## TASK GOAL
Find and return every line of the data that contains the word "given".
Content starts
(* ===== verification/Policies.v ===== *)
(** * The policies ([internal/policy])

    [AssociationPolicy] (RemoteUsers), [BranchTargetPolicy] and [UserSpecificPolicy]
    (syncers of both kinds), with the enumeration of the other syncers. A policy never
    changes the object it is given; it reads it and calls the API. Go's map iteration
    order is the argument [ord]. *)

From S2P Require Import Prelude GoStr Api Errors External Naming Managed Policy Sim.

Section Policies.
Context {W : Type} `{Cluster W, Lib}.

(** A policy body over the object it was given. *)
Definition on_obj {T A} (f : T → M error W A) : M error (W * T) A :=
  o ⇐ (λ s, (Ok s.2, s));; outside (f o).

Definition selector (l : list (string * string)) : option Selector :=
  Some (SelectorFromSet (list_to_map l)).

(** [if err := c.Delete(...); err != nil && !IsNotFound(err) { return err }]. *)
Definition delete_tolerant {T} `{Store W T} (o : T) : M error W unit :=
  r ⇐ attempt (client_Delete o);;
  match r with
  | inr e => if IsNotFound e then ret tt else throw e
  | inl _ => ret tt
  end.
(** [if err := c.Create(...); err != nil && !IsAlreadyExists(err) { return err }]. *)
Definition create_tolerant {T} `{Store W T} (o : T) : M error W unit :=
  r ⇐ attempt (client_Create o);;
  match r with
  | inr e => if IsAlreadyExists e then ret tt else throw e
  | inl _ => ret tt
  end.

(** [rand.Intn(5) * time.Second], added to [requeueAfter]. *)
Definition jitter : M error W ctrl_Result :=
  n ⇐ rand_Intn 5;; ret (mkResult (requeueAfter + n * 1000000000)).

(** ** [syncers.go] *)

Definition isSameSyncer (a b : Syncer) : bool :=
  match a, b with
  | SyncerRS _, SyncerRS _ | SyncerCW _, SyncerCW _ => bool_decide (object_key a = object_key b)
  | _, _ => false
  end.

Definition syncer_annotation (s : Syncer) (key : string) : string :=
  mget (om_Annotations (syncer_meta s)) key.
Content ends
## RESULT
    changes the object it is given; it reads it and calls the API. Go's map iteration
(** A policy body over the object it was given. *)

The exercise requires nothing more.